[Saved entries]
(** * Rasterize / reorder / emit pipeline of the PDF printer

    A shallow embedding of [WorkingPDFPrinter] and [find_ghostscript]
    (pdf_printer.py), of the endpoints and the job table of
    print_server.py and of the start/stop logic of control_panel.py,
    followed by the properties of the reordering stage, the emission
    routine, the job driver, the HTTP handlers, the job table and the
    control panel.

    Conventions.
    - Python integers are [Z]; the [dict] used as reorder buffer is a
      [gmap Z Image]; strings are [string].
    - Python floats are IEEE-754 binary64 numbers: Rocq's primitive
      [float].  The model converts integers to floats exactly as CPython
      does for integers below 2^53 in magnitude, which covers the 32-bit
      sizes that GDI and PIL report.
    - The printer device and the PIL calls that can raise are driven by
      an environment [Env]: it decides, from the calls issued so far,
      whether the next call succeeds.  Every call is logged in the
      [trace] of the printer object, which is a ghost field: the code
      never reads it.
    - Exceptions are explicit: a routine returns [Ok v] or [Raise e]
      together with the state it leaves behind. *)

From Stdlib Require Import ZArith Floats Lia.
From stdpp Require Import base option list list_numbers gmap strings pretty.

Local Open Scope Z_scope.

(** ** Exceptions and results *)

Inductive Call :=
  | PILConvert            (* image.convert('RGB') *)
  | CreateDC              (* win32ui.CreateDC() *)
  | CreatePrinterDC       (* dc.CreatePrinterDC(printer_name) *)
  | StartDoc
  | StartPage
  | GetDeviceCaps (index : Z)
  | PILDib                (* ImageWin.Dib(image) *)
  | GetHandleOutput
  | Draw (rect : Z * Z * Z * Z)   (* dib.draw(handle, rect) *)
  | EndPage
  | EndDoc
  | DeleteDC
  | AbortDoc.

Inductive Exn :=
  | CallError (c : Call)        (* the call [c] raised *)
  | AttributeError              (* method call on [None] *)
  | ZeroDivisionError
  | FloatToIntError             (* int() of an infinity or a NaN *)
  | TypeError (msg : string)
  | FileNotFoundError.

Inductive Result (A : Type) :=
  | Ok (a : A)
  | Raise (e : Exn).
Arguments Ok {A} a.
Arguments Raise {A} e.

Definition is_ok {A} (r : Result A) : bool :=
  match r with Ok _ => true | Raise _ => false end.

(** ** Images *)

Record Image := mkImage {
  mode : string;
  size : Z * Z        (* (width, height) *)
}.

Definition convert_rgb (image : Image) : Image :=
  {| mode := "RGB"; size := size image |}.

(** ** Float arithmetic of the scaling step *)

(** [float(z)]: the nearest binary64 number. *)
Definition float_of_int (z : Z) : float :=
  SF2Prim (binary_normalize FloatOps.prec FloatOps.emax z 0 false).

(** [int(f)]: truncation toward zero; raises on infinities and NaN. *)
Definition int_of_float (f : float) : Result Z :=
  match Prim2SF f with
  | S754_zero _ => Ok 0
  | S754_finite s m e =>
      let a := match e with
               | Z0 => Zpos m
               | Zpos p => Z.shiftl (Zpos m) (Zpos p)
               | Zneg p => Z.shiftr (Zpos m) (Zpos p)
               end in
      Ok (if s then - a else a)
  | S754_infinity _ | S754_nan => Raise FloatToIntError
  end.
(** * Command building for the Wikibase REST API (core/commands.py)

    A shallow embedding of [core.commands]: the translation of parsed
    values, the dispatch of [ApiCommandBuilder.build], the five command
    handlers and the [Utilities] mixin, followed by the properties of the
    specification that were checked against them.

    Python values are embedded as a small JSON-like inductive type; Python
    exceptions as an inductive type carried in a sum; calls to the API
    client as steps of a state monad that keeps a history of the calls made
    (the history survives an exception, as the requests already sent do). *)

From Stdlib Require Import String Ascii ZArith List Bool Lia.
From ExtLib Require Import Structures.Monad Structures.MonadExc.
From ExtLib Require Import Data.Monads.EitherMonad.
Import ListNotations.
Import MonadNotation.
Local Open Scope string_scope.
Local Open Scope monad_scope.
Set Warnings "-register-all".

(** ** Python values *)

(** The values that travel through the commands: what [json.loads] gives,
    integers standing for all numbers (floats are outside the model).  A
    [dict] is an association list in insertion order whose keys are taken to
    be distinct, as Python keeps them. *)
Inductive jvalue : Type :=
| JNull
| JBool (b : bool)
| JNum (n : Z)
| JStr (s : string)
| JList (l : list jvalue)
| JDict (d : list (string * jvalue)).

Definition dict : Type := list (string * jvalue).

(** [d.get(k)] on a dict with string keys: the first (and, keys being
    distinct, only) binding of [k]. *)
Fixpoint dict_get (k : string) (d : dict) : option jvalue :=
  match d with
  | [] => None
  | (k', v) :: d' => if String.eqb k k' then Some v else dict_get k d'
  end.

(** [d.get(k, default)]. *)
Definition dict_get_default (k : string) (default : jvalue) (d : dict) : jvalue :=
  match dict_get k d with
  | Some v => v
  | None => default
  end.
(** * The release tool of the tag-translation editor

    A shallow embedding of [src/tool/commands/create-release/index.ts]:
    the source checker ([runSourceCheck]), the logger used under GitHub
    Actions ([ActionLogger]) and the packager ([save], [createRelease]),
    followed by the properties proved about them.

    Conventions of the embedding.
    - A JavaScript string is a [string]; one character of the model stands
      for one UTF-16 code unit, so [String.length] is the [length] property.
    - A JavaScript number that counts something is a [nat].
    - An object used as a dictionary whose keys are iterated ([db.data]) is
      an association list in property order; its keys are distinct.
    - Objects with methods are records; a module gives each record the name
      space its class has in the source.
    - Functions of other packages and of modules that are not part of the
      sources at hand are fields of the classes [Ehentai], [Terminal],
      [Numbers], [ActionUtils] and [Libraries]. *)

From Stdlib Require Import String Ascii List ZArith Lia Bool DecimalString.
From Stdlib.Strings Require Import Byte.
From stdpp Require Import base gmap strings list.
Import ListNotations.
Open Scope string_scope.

- _HOW TO COMPLETE THIS TASK_: Once more, write out the records exactly as they are.

- _SOLUTION BELOW_:
(** * Rasterize / reorder / emit pipeline of the PDF printer

    A shallow embedding of [WorkingPDFPrinter] and [find_ghostscript]
    (pdf_printer.py), of the endpoints and the job table of
    print_server.py and of the start/stop logic of control_panel.py,
    followed by the properties of the reordering stage, the emission
    routine, the job driver, the HTTP handlers, the job table and the
    control panel.

    Conventions.
    - Python integers are [Z]; the [dict] used as reorder buffer is a
      [gmap Z Image]; strings are [string].
    - Python floats are IEEE-754 binary64 numbers: Rocq's primitive
      [float].  The model converts integers to floats exactly as CPython
      does for integers below 2^53 in magnitude, which covers the 32-bit
      sizes that GDI and PIL report.
    - The printer device and the PIL calls that can raise are driven by
      an environment [Env]: it decides, from the calls issued so far,
      whether the next call succeeds.  Every call is logged in the
      [trace] of the printer object, which is a ghost field: the code
      never reads it.
    - Exceptions are explicit: a routine returns [Ok v] or [Raise e]
      together with the state it leaves behind. *)

From Stdlib Require Import ZArith Floats Lia.
From stdpp Require Import base option list list_numbers gmap strings pretty.

Local Open Scope Z_scope.

(** ** Exceptions and results *)

Inductive Call :=
  | PILConvert            (* image.convert('RGB') *)
  | CreateDC              (* win32ui.CreateDC() *)
  | CreatePrinterDC       (* dc.CreatePrinterDC(printer_name) *)
  | StartDoc
  | StartPage
  | GetDeviceCaps (index : Z)
  | PILDib                (* ImageWin.Dib(image) *)
  | GetHandleOutput
  | Draw (rect : Z * Z * Z * Z)   (* dib.draw(handle, rect) *)
  | EndPage
  | EndDoc
  | DeleteDC
  | AbortDoc.

Inductive Exn :=
  | CallError (c : Call)        (* the call [c] raised *)
  | AttributeError              (* method call on [None] *)
  | ZeroDivisionError
  | FloatToIntError             (* int() of an infinity or a NaN *)
  | TypeError (msg : string)
  | FileNotFoundError.

Inductive Result (A : Type) :=
  | Ok (a : A)
  | Raise (e : Exn).
Arguments Ok {A} a.
Arguments Raise {A} e.

Definition is_ok {A} (r : Result A) : bool :=
  match r with Ok _ => true | Raise _ => false end.

(** ** Images *)

Record Image := mkImage {
  mode : string;
  size : Z * Z        (* (width, height) *)
}.

Definition convert_rgb (image : Image) : Image :=
  {| mode := "RGB"; size := size image |}.

(** ** Float arithmetic of the scaling step *)

(** [float(z)]: the nearest binary64 number. *)
Definition float_of_int (z : Z) : float :=
  SF2Prim (binary_normalize FloatOps.prec FloatOps.emax z 0 false).

(** [int(f)]: truncation toward zero; raises on infinities and NaN. *)
Definition int_of_float (f : float) : Result Z :=
  match Prim2SF f with
  | S754_zero _ => Ok 0
  | S754_finite s m e =>
      let a := match e with
               | Z0 => Zpos m
               | Zpos p => Z.shiftl (Zpos m) (Zpos p)
               | Zneg p => Z.shiftr (Zpos m) (Zpos p)
               end in
      Ok (if s then - a else a)
  | S754_infinity _ | S754_nan => Raise FloatToIntError
  end.
(** * Command building for the Wikibase REST API (core/commands.py)

    A shallow embedding of [core.commands]: the translation of parsed
    values, the dispatch of [ApiCommandBuilder.build], the five command
    handlers and the [Utilities] mixin, followed by the properties of the
    specification that were checked against them.

    Python values are embedded as a small JSON-like inductive type; Python
    exceptions as an inductive type carried in a sum; calls to the API
    client as steps of a state monad that keeps a history of the calls made
    (the history survives an exception, as the requests already sent do). *)

From Stdlib Require Import String Ascii ZArith List Bool Lia.
From ExtLib Require Import Structures.Monad Structures.MonadExc.
From ExtLib Require Import Data.Monads.EitherMonad.
Import ListNotations.
Import MonadNotation.
Local Open Scope string_scope.
Local Open Scope monad_scope.
Set Warnings "-register-all".

(** ** Python values *)

(** The values that travel through the commands: what [json.loads] gives,
    integers standing for all numbers (floats are outside the model).  A
    [dict] is an association list in insertion order whose keys are taken to
    be distinct, as Python keeps them. *)
Inductive jvalue : Type :=
| JNull
| JBool (b : bool)
| JNum (n : Z)
| JStr (s : string)
| JList (l : list jvalue)
| JDict (d : list (string * jvalue)).

Definition dict : Type := list (string * jvalue).

(** [d.get(k)] on a dict with string keys: the first (and, keys being
    distinct, only) binding of [k]. *)
Fixpoint dict_get (k : string) (d : dict) : option jvalue :=
  match d with
  | [] => None
  | (k', v) :: d' => if String.eqb k k' then Some v else dict_get k d'
  end.

(** [d.get(k, default)]. *)
Definition dict_get_default (k : string) (default : jvalue) (d : dict) : jvalue :=
  match dict_get k d with
  | Some v => v
  | None => default
  end.
(** * The release tool of the tag-translation editor

    A shallow embedding of [src/tool/commands/create-release/index.ts]:
    the source checker ([runSourceCheck]), the logger used under GitHub
    Actions ([ActionLogger]) and the packager ([save], [createRelease]),
    followed by the properties proved about them.

    Conventions of the embedding.
    - A JavaScript string is a [string]; one character of the model stands
      for one UTF-16 code unit, so [String.length] is the [length] property.
    - A JavaScript number that counts something is a [nat].
    - An object used as a dictionary whose keys are iterated ([db.data]) is
      an association list in property order; its keys are distinct.
    - Objects with methods are records; a module gives each record the name
      space its class has in the source.
    - Functions of other packages and of modules that are not part of the
      sources at hand are fields of the classes [Ehentai], [Terminal],
      [Numbers], [ActionUtils] and [Libraries]. *)

From Stdlib Require Import String Ascii List ZArith Lia Bool DecimalString.
From Stdlib.Strings Require Import Byte.
From stdpp Require Import base gmap strings list.
Import ListNotations.
Open Scope string_scope.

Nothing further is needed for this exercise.